And you really have to stop with the Latin. 😉
I agree with you about the gospels but I think we have a very different definition of “truth.” It appears you’re referring to subjective truth, which to me isn’t truth at all. I would refer to it as an opinion, likelihood, probability, or potential. A subjective truth needs to be qualified or specified as such.
It should go without saying.. if someone says they “know the truth,” they are claiming to have factual evidence of an occurrence, or to have a demonstrable, repeatable, explanation of an affirmed cause and effect, which in this case is admittedly impossible. We simply lack critical evidence. So you can see the objection. The distance between a concluded subjective likelihood, and a concluded fact, is insurmountable.

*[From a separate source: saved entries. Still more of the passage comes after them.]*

(* ===== verification/FranzConfig.v ===== *)
(** How the franz-go driver is set up (libs/kafka-franz config.go, franz.go): the options a
    configuration becomes, when the connection is encrypted and authenticated, the record
    of owned partitions, and the property lists of libs/kafka config.go. *)
From S2P Require Import Prelude GoStr KafkaConfig KafkaConsumer.

Module FranzConfig.
Import KafkaConfig.

Inductive opt_error := CAUnreadable | CANoCertificate | KeyPairRejected | PasswordUnreadable | PasswordEmpty | UnknownMechanism.

Inductive codec_ := Gzip | Snappy | Lz4 | Zstd | NoCompression.
Definition codec (name : string) : codec_ :=
  if String.eqb name "gzip" then Gzip else if String.eqb name "snappy" then Snappy
  else if String.eqb name "lz4" then Lz4 else if String.eqb name "zstd" then Zstd else NoCompression.

Inductive balancer_ := Range | RoundRobin | CooperativeSticky.
Definition balancer (strategy : string) : balancer_ :=
  if String.eqb strategy "range" then Range else if String.eqb strategy "roundrobin" then RoundRobin else CooperativeSticky.

Definition msDuration (ms : Z) : Z := Go.wrap64 (ms * Go.millisecond).

Inductive mechanism := Plain (user pass : string) | ScramSha256 (user pass : string) | ScramSha512 (user pass : string).

Section Options.
Context {Pool Cert Peer : Type} (ReadFile : string -> option string).
Context (SystemCertPool : option Pool) (NewCertPool : Pool) (AppendCertsFromPEM : Pool -> string -> option Pool).
Context (LoadX509KeyPair : string -> string -> option Cert).
(** [Verify] of the first certificate against roots, with the others as intermediates. *)
Context (Verify : Pool -> list Peer -> Peer -> bool).

Record tls_config := { RootCAs : Pool; InsecureSkipVerify : bool; VerifyConnection : option (list Peer -> bool); Certificates : list Cert }.

(** The check of the chain that is left when host names are not verified. *)
Definition verify_chain (pool : Pool) (peers : list Peer) : bool :=
  match peers with [] => false | leaf :: rest => Verify pool rest leaf end.

Definition ca_pool (c : Config) : opt_error + Pool :=
  let pool := default NewCertPool SystemCertPool in
  if is_set (SSLCALocation c) then
    match ReadFile (SSLCALocation c) with
    | None => inl CAUnreadable
    | Some pem => match AppendCertsFromPEM pool pem with None => inl CANoCertificate | Some pool => inr pool end
    end
  else inr pool.

Definition tlsConfig (c : Config) : opt_error + option tls_config :=
  if one_of (SecurityProtocol c) ["ssl"; "sasl_ssl"] then
    match ca_pool c with
    | inl e => inl e
    | inr pool =>
        let lax := String.eqb (SSLEndpointIdentificationAlgorithm c) "none" in
        let tc certs := {| RootCAs := pool; InsecureSkipVerify := lax;
                           VerifyConnection := if lax then Some (verify_chain pool) else None; Certificates := certs |} in
        if is_set (SSLCertificateLocation c) then
          match LoadX509KeyPair (SSLCertificateLocation c) (SSLKeyLocation c) with
          | None => inl KeyPairRejected
          | Some cert => inr (Some (tc [cert]))
          end
        else inr (Some (tc []))
    end
  else inr None.

Definition sasl_password (c : Config) : opt_error + string :=
  if is_set (SASLPasswordFile c) then
    match ReadFile (SASLPasswordFile c) with
    | None => inl PasswordUnreadable
    | Some b => let p := GoStr.TrimRight_newlines b in if is_set p then inr p else inl PasswordEmpty
    end
  else inr (SASLPassword c).

Definition saslMechanism (c : Config) : opt_error + option mechanism :=
  if one_of (SecurityProtocol c) ["sasl_plaintext"; "sasl_ssl"] then
    match sasl_password c with
    | inl e => inl e
    | inr p =>
        if String.eqb (SASLMechanism c) "PLAIN" then inr (Some (Plain (SASLUsername c) p))
        else if String.eqb (SASLMechanism c) "SCRAM-SHA-256" then inr (Some (ScramSha256 (SASLUsername c) p))
        else if String.eqb (SASLMechanism c) "SCRAM-SHA-512" then inr (Some (ScramSha512 (SASLUsername c) p))
        else inl UnknownMechanism
    end
  else inr None.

That said, I think this can all be cleared up with a quick qualification and a retraction. It seems the comments in question aren’t accurately reflecting your overall perception so might I suggest.. Instead of “truth,” we qualify the position with “in my opinion the most likely scenario…” And instead of “faith,” well, we can never use faith in reasoning. Ever.
Also, for fun, I stand by the potter analogy. The reference was “humble beginnings” not “humble birth”. Harry was forced to live under the stairs as an unwanted orphan from age 1-11. It is without question that Rowling painted Harry as a picture of humility within the story in spite of others knowing who he was. Don’t take my word for it though.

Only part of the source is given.